By 1950, the post-Liberation ebullience had begun to ebb as Cold War pressures set in; the pcf extended a more rigid control over L’Écran français and some of the cine-clubs. Divisions widened. The Party film historian Georges Sadoul represented the old-guard consensus: the silent era was to be treated with reverence, Hollywood with disdain and national products uncritically championed. By contrast, the group gathering around what was soon to become the Cahiers project was united not only by its passionate cinephilia—a new film would be reviewed by the critic who was most enthusiastic about it—but by its insistence on the need for a rupture with established cinematographic practice and theory. For them, as Peter Wollen has put it, ‘the complete overthrow of the existing regime of taste was a precondition for the triumph of new film-makers with new films, demanding to be judged on a different scale of values’. This paradigm shift could be seen as ‘the last of a series of twentieth-century critical revolutions in the name of “modernism”’ against an ancien régime of artistic convention.footnote3 In this struggle, the New World was seen as a cultural ally, a potent image-maker of modernity and the dynamic popular energies within it. The name cahiers—giving their writings the suggested status of notes scribbled in school exercise-books—indicates the preliminary, if deeply serious, nature of the enterprise.
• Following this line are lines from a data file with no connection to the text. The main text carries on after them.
(* ===== verification/AmfSpec.v ===== *)
(** * AMF: what is encoded is decoded, and the decoder on arbitrary input

    [arg_bytes] is the format of a value and [value_of] what the decoder makes
    of it: both kinds of keyed containers become objects, and the elements of
    strict arrays and of the root are numbered. *)

From stdpp Require Import base list numbers strings.
From Stdlib Require Import ZArith Lia.
From S2P Require Import Prelude Endian Mbuf MbufView Format Hash Fmt Odict Amf.

Open Scope Z_scope.

(** ** Values and their format *)

Fixpoint number_keys (i : Z) (l : list odict_value) : odict :=
  match l with
  | [] => []
  | v :: l => (dec_str i, v) :: number_keys (i + 1) l
  end.

Fixpoint value_of (a : amf_arg) : odict_value :=
  match a with
  | ANumber bits => ODouble bits
  | ABoolean b => OBool b
  | AString s => OString (default [] s)
  | AContainer AMF_STRICT_ARRAY props => OArray (number_keys 0 (map (fun p => value_of p.2) props))
  | AContainer _ props => OObject (map (fun p => (default [] p.1, value_of p.2)) props)
  | ANull | AOther => ONull
  end.

Definition key_bytes (key : list Z) : list Z := be_bytes 2 (zlength key) ++ key.

Definition start_bytes (c : amf_container) (n : Z) : list Z :=
  match c with
  | AMF_ROOT => []
  | AMF_OBJECT => [RTMP_AMF_TYPE_OBJECT]
  | AMF_ECMA_ARRAY => RTMP_AMF_TYPE_ECMA_ARRAY :: be_bytes 4 n
  | AMF_STRICT_ARRAY => RTMP_AMF_TYPE_STRICT_ARRAY :: be_bytes 4 n
  end.

Definition end_bytes (c : amf_container) : list Z :=
  if container_has_key c then [0; 0; RTMP_AMF_TYPE_OBJECT_END] else [].
(** A chunk, then the rest of the message. *)
Lemma chunk_delivers S m rd rd' hd d r' fuel out :
  msg_ok m -> rd_ok rd -> bytes hd -> 0 <= zlength hd <= 18 -> m_payload m = d ++ r' ->
  let p := ztake (rd_chunk_sz rd) r' in
  takes rd (hd ++ p) rd' out -> progress S m rd rd' (d ++ p) out ->
  (forall rd1, during S m rd1 (d ++ p) -> rd_ok rd1 -> rd_chunk_sz rd1 = rd_chunk_sz rd -> zlength (d ++ p) < m_len m ->
    delivers S m rd1 (next_chunks fuel (rd_chunk_sz rd) m (zdrop (rd_chunk_sz rd) r'))) ->
  delivers S m rd (hd ++ p ++ next_chunks fuel (rd_chunk_sz rd) m (zdrop (rd_chunk_sz rd) r')).
Proof.
  intros M Hrd Hhd Hl Ep p Ht [Hz Hpr] Hnext. pose proof (ok_bytes m M) as Hbm. pose proof (ok_len m M).
  destruct (prefix_whole m (d ++ p) (zdrop (rd_chunk_sz rd) r')) as [Hle Hw]; [rewrite <- app_assoc; unfold p; by rewrite ztake_zdrop|].
  pose proof (zlength_nonneg d). rewrite Ep in Hbm. rewrite bytes_app in Hbm. destruct Hbm as [_ Hbr].
  assert (Hrd' : rd_ok rd').
  { eapply takes_rd_ok; [|..|exact Ht]; [| |done].
    - rewrite bytes_app. split; [done|]. by apply bytes_ztake.
    - rewrite zlength_app in *. unfold MEM_SIZE_MAX. lia. }
  rewrite app_assoc. destruct (Z.eqb_spec (zlength (d ++ p)) (m_len m)) as [Hall|Hmore].
  - assert (zdrop (rd_chunk_sz rd) r' = []) as ->.
    { specialize (Hw Hall). rewrite Ep in Hw. apply app_inv_head in Hw. assert (El : zlength (p ++ zdrop (rd_chunk_sz rd) r') = zlength p) by (unfold p; by rewrite ztake_zdrop, <- Hw at 1).
      rewrite zlength_app in El. apply length_zero_iff_nil. unfold zlength in El. lia. }
    rewrite next_chunks_end, app_nil_r. pose proof Hpr as [_ (h & buf & -> & _)]. exists rd', (h, buf). split; [by apply (eats_one _ _ _ _ Ht)|done].
  - destruct Hpr as [-> Hdu]. destruct (Hnext rd' Hdu Hrd' Hz ltac:(lia)) as (rd2 & o2 & He & Hz2 & Hrd2 & Hh2). exists rd2, o2. split; [|split; [congruence|done]].
    by apply (eats_cons _ _ _ None _ _ _ Ht).
Qed.
Lemma next_delivers S m : msg_ok m -> forall fuel rd d r',
  during S m rd d -> rd_ok rd -> m_payload m = d ++ r' -> zlength d < m_len m -> zlength r' <= Z.of_nat fuel ->
  delivers S m rd (next_chunks fuel (rd_chunk_sz rd) m r').
Proof.
  intros M. induction fuel as [|fuel IH]; intros rd d r' Hd Hrd Ep Hlt Hl;
    assert (Lr : zlength r' = m_len m - zlength d) by (unfold m_len; rewrite Ep, zlength_app; lia); [lia|].
  cbn [next_chunks]. rewrite (proj2 (Z.eqb_neq (zlength r') 0)) by lia.
  destruct (next_takes S m rd d r' Hd M Hrd Ep Hlt) as (rd' & out & Ht & Hpr). pose proof (next_length m). pose proof Hrd as [Hs _].
  pose proof (zlength_zdrop_min r' (rd_chunk_sz rd) ltac:(lia)) as Ldr.
  eapply chunk_delivers; [done|done|by apply bytes_next|lia|exact Ep|exact Ht|exact Hpr|].
  intros rd1 Hd1 Hrd1 Hz1 Hlt1. rewrite <- Hz1 in *. eapply IH; [exact Hd1|done| |done|lia]. by rewrite <- app_assoc, Hz1, ztake_zdrop.
Qed.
At the same time, the Cahiers constellation was exceptionally heterogenous in its range of tastes and approaches. Bazin was influenced by Sartre and the anti-colonial Catholicism of Emmanuel Mounier at Esprit; Rohmer was a high formalist; Lo Duca, more a generalist, author of Histoire du cinéma in the Que sais-je? series; Doniol-Valcroze an admirer of Buñuel. Kast was the only committed leftist of the group. Shortly to be added was the final ingredient: the polemical dynamism of a still younger group, Truffaut (Bazin’s protégé), Godard, Rivette, Chabrol. These young Turks congregated at cine-club screenings, or wrote for Schérer/Rohmer’s Gazette. They emerged as a concerted force at the Objectif 49 screenings in Biarritz in 1949, organized by Cocteau, Bresson, Queneau and others, where the 20-year-olds clashed with Sadoul over cinéma dequalité andHollywood.

A catalyst was the sudden death of Auriol in a car crash in 1950; the Revue was over. In April 1951 a slim yellow-covered journal, Cahiers du cinéma, Revue mensuelle du cinéma et du télécinéma, was published from a cramped room at 146, avenue des Champs Elysées. Its opening manifesto denounced ‘the malevolent neutralism that would tolerate a mediocre cinema, a prudential criticism and a stupefied public’. Cited as examples of the cinema the new journal would champion were Bresson’s Diary of a Country Priest, Dmytryk’s Give Us This Day, Wilder’s Sunset Boulevard and de Sica’s Miracle in Milan—all then on recent release in Paris.